• [WORK INSTRUCTIONS] Up to and including the line that contains "induction p as", write out each line of the material from its first line, exactly.

• [INPUT FOR THIS TASK]
Definition harmless (X : Type) (op : W -> X * W) : Prop :=
  forall w, user_ok w -> user_ok (op w).2 /\ keeps_names w (op w).2.
Lemma quiet_harmless {A : Type} (p : Proc W A) :
  all_ops (fun _ op => forall w, auth_inv w -> quiet w (op w).2) p ->
  all_ops (fun _ (op : W -> _ * W) => forall w, gate_installed (op w).2 = gate_installed w) p -> all_ops harmless p.
Proof using.
  induction p as [a|X op k IH]; cbn; [done|]. intros [Hq Hq'] [Hg Hg']. split; [|by auto].
  intros w Hw. destruct (Hq w (proj1 Hw)) as (H1 & H2 & H3). by apply user_ok_frame.
Qed.
Lemma calls_harmless (uid : Z) : calls_ok uid harmless.
Proof using SessionLaws0 GateTaskLaws0 GateFixed0.
  pose proof (gate_calls uid) as HG. split; unfold harmless; intros;
    try match goal with H : user_ok _ |- _ => pose proof H as (Hi & Hw & Hg & Hr) end.
  - by split.
  - apply user_ok_frame; [by apply authenticate_law|apply authenticate_frame|apply HG|by apply authenticate_law|done].
  - apply user_ok_frame; [by apply owns_hostname_law|apply owns_hostname_frame|apply HG|by apply owns_hostname_law|done].
  - apply user_ok_frame; [by apply owns_port_law|apply owns_port_frame|apply HG|by apply owns_port_law|done].
  - destruct (bind_port_law p w Hi) as (H1 & H2 & H3 & _). apply user_ok_names; auto; [apply HG|by apply same_keeps].
  - apply quiet_harmless; [apply activate_quiet|apply HG].
  - apply user_ok_frame; auto; try apply HG; by apply gate_cap_law.
  - apply quiet_harmless; [apply deactivate_quiet|apply HG].
  - apply user_ok_frame; auto; try apply HG; by apply notify_law.
  - apply user_ok_frame; [by apply owned_hostnames_law|apply owned_hostnames_frame|apply HG|by apply owned_hostnames_law|done].
  - apply user_ok_frame; [by apply owned_ports_law|apply owned_ports_frame|apply HG|by apply owned_ports_law|done].
  - unfold commit_evict. pose proof (evict_routes_wf hs ps (router_of w) Hw) as H1.
    pose proof (evict_fewer hs ps (router_of w)) as H2.
    destruct (evict_routes hs ps (router_of w)) as [r' ev]. by apply user_ok_fewer.
  - pose proof (claim_hostname_law uid h cap w Hi) as [I1 L1]. pose proof (claim_hostname_frame uid h cap w) as [F1 _].
    apply user_ok_names; auto; [apply (c_claim_hostname _ _ HG)|].
    destruct (claim_hostname uid h cap w) as [[] w1]; cbn [fst snd] in *; try by apply same_keeps.
    destruct L1 as [P1 [[_ Hs]|(Hn & Ho & _)]]; [by apply same_keeps|]. split; intros k; [|by rewrite P1].
    rewrite Ho. intros Hk. rewrite decide_False; [done|]. congruence.
Qed.
(** Only the owner's release takes a name away. *)
Lemma releases_harmless (uid : Z) : uid <> u -> releases_ok uid harmless.
Proof using SessionLaws0 GateTaskLaws0 GateFixed0.
  intros Hne. pose proof (gate_releases uid) as HG. split; intros k w Hok; pose proof Hok as (Hi & _).
  - pose proof (release_hostname_law uid k w Hi) as (I1 & P1 & _ & L1).
    pose proof (release_hostname_frame uid k w) as [F1 _]. apply user_ok_names; auto; [apply HG|].
    destruct (release_hostname uid k w) as [[] w1]; cbn [fst snd] in *; split; intros j; rewrite ?P1; try done.
    + destruct L1 as [Lo Lall]. rewrite Lall. intros Hj. rewrite decide_False; [done|]. congruence.
    + by rewrite L1.
  - pose proof (release_port_law uid k w Hi) as (I1 & P1 & _ & L1).
    pose proof (release_port_frame uid k w) as [F1 _]. apply user_ok_names; auto; [apply HG|].
    destruct (release_port uid k w) as [[] w1]; cbn [fst snd] in *; split; intros j; rewrite ?P1; try done.
    + destruct L1 as [Lo Lall]. rewrite Lall. intros Hj. rewrite decide_False; [done|]. congruence.
    + by rewrite L1.
Qed.
(** A claim routes to its own user only. *)
Lemma commit_user_ok hd hosts ports w :
  (sh_user_id hd = u -> (forall h, h ∈ hosts -> host_owner w h = Some u) /\
                        (forall p, p ∈ ports -> port_owner w p = Some u)) ->
  user_ok w -> user_ok (commit_claim hd hosts ports w).2 /\ keeps_names w (commit_claim hd hosts ports w).2.
Proof using SessionLaws0 GateTaskLaws0 GateFixed0.
  intros Hown (Hi & Hw & Hg & H1 & H2). unfold commit_claim.
  pose proof (claim_wf hd hosts ports (router_of w) Hw) as Hwf.
  destruct (claim_lookup hd hosts ports (router_of w)) as [L1 L2].
  destruct (claim hd hosts ports (router_of w)) as [r' sup]. cbn [fst snd] in *.
  destruct (with_router_law r' w Hi) as (Hi' & Hs & _). split; [|by apply same_keeps].
  destruct Hs as (O1 & O2 & _). split; [done|]. rewrite router_with. split; [done|]. split; [by rewrite gate_router|].
  split; rewrite router_with; intros k x.
  - rewrite L1, O1. case_decide; [intros [= <-] Hu; by apply Hown|apply H1].
  - rewrite L2, O2. case_decide; [intros [= <-] Hu; by apply Hown|apply H2].
Qed.

(** ** The claims of [u] *)
Local Abbreviation rgu := (rg user_ok keeps_names keeps_names).
Definition hosts_held (hosts : list string) w : Prop := forall h, h ∈ hosts -> host_owner w h = Some u.
Definition ports_held (ports : list Z) w : Prop := forall p, p ∈ ports -> port_owner w p = Some u.
Lemma hosts_held_keeps hosts w w' : keeps_names w w' -> hosts_held hosts w -> hosts_held hosts w'.
Proof using. intros [K _] H h Hh. auto. Qed.
Lemma ports_held_keeps ports w w' : keeps_names w w' -> ports_held ports w -> ports_held ports w'.
Proof using. intros [_ K] H p Hp. auto. Qed.
Lemma calls_rg {A : Type} (p : Proc W A) w : all_ops harmless p -> rgu (fun _ _ => True) p w.
Proof using. apply rg_all_ops. Qed.

Lemma check_ports_rg tcp user ports w :
  user_id user = u -> rgu (fun r w1 => r = Ok () -> ports_held ports w1) (check_ports_p tcp user ports) w.
Proof using SessionLaws0 GateTaskLaws0 GateFixed0.
  intros Hu. revert w. induction ports as [|p ports IH]; intros w; cbn [check_ports_p].
  { intros _ p Hp. by apply elem_of_nil in Hp. }
  destruct tcp as [m|]; [|done]. cbv zeta. destruct (in_range m p); cbn [negb]; [|done].
  apply rg_atom; intros w1 _ Hw1; [by apply (calls_harmless 0)|].
  destruct (owns_port_law (user_id user) p w1 (proj1 Hw1)) as (_ & (_ & O1 & _) & Hown).
  destruct (owns_port (user_id user) p w1) as [[] w2]; cbn [fst snd negb] in *; [|done].
  assert (Hp2 : port_owner w2 p = Some u) by (rewrite O1, <- Hu; auto).
  apply rg_atom; intros w3 [_ K3] Hw3; [by apply (calls_harmless 0)|].
  destruct (c_bind_port _ _ (calls_harmless 0) p w3 Hw3) as [_ [_ K4]].
  destruct (bind_port p w3) as [[[]|e] w4]; cbn [fst snd] in *; [|done].
  eapply rg_mono; [|apply (rg_frame _ _ _ (ports_held [p])); [..|apply (IH w4)]].
  - intros r w5 [H1 H2] Hr q [->|Hq]%elem_of_cons; [apply H2; by constructor|]. by apply H1.
  - intros x y. apply ports_held_keeps.
  - intros x y. apply ports_held_keeps.
  - intros q ->%list_elem_of_singleton. auto.
Qed.
Lemma claim_hosts_rg user cap hosts w :
  user_id user = u -> rgu (fun r w1 => r = Ok () -> hosts_held hosts w1) (claim_hosts_p user cap hosts) w.
Proof using SessionLaws0 GateTaskLaws0 GateFixed0.
  intros Hu. revert w. induction hosts as [|h hosts IH]; intros w; cbn [claim_hosts_p].
  { intros _ h Hh. by apply elem_of_nil in Hh. }
  apply rg_atom; intros w1 _ Hw1; [by apply (calls_harmless (user_id user))|].
  pose proof (claim_hostname_law (user_id user) h cap w1 (proj1 Hw1)) as [_ L1].
  destruct (claim_hostname (user_id user) h cap w1) as [[] w2]; cbn [fst snd] in *; try done.
  assert (Hh2 : host_owner w2 h = Some u).
  { rewrite Hu in L1. destruct L1 as [_ [[Ho (S1 & _)]|(_ & Ho & _)]]; [by rewrite S1|]. by rewrite Ho, decide_True. }
  eapply rg_mono; [|apply (rg_frame _ _ _ (hosts_held [h])); [..|apply (IH w2)]].
  - intros r w5 [H1 H2] Hr q [->|Hq]%elem_of_cons; [apply H2; by constructor|]. by apply H1.
  - intros x y. apply hosts_held_keeps.
  - intros x y. apply hosts_held_keeps.
  - intros q ->%list_elem_of_singleton. done.
Qed.
Lemma claim_rg hd user token hs ps w :
  user_id user = u -> rgu (fun _ _ => True) (claim_p hd user token hs ps) w.
Proof using SessionLaws0 GateTaskLaws0 GateFixed0.
  intros Hu. unfold claim_p. destruct (decide _); [done|]. cbv zeta.
  apply rg_atom; intros w1 _ Hw1; [by apply (calls_harmless 0)|].
  eapply rg_bind; [by apply check_ports_rg|]. intros [[]|[c m]] w2 Hp; [|done]. specialize (Hp eq_refl).
  eapply rg_bind; [apply (rg_frame _ _ _ (ports_held ps)); [intros x y; apply ports_held_keeps..|exact Hp|
    apply calls_rg, (cap_calls (user_id user)), calls_harmless]|].
  intros [cap|[c m]] w3 [_ Hp3]; [|done].
  eapply rg_bind; [apply (rg_frame _ _ _ (ports_held ps)); [intros x y; apply ports_held_keeps..|exact Hp3|
    by apply claim_hosts_rg]|].
  intros [[]|[c m]] w4 [Hh Hp4]; [|done]. specialize (Hh eq_refl).
  apply rg_atom; intros w5 K5 Hw5.
  - apply commit_user_ok; [|done]. intros _. split; [by eapply hosts_held_keeps|by eapply ports_held_keeps].
  - apply calls_rg, all_ops_bind; [|done]. apply (notify_calls (user_id user)), calls_harmless.
Qed.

• [SOLVED EXERCISE]
Definition harmless (X : Type) (op : W -> X * W) : Prop :=
  forall w, user_ok w -> user_ok (op w).2 /\ keeps_names w (op w).2.
Lemma quiet_harmless {A : Type} (p : Proc W A) :
  all_ops (fun _ op => forall w, auth_inv w -> quiet w (op w).2) p ->
  all_ops (fun _ (op : W -> _ * W) => forall w, gate_installed (op w).2 = gate_installed w) p -> all_ops harmless p.
Proof using.
  induction p as [a|X op k IH]; cbn; [done|]. intros [Hq Hq'] [Hg Hg']. split; [|by auto].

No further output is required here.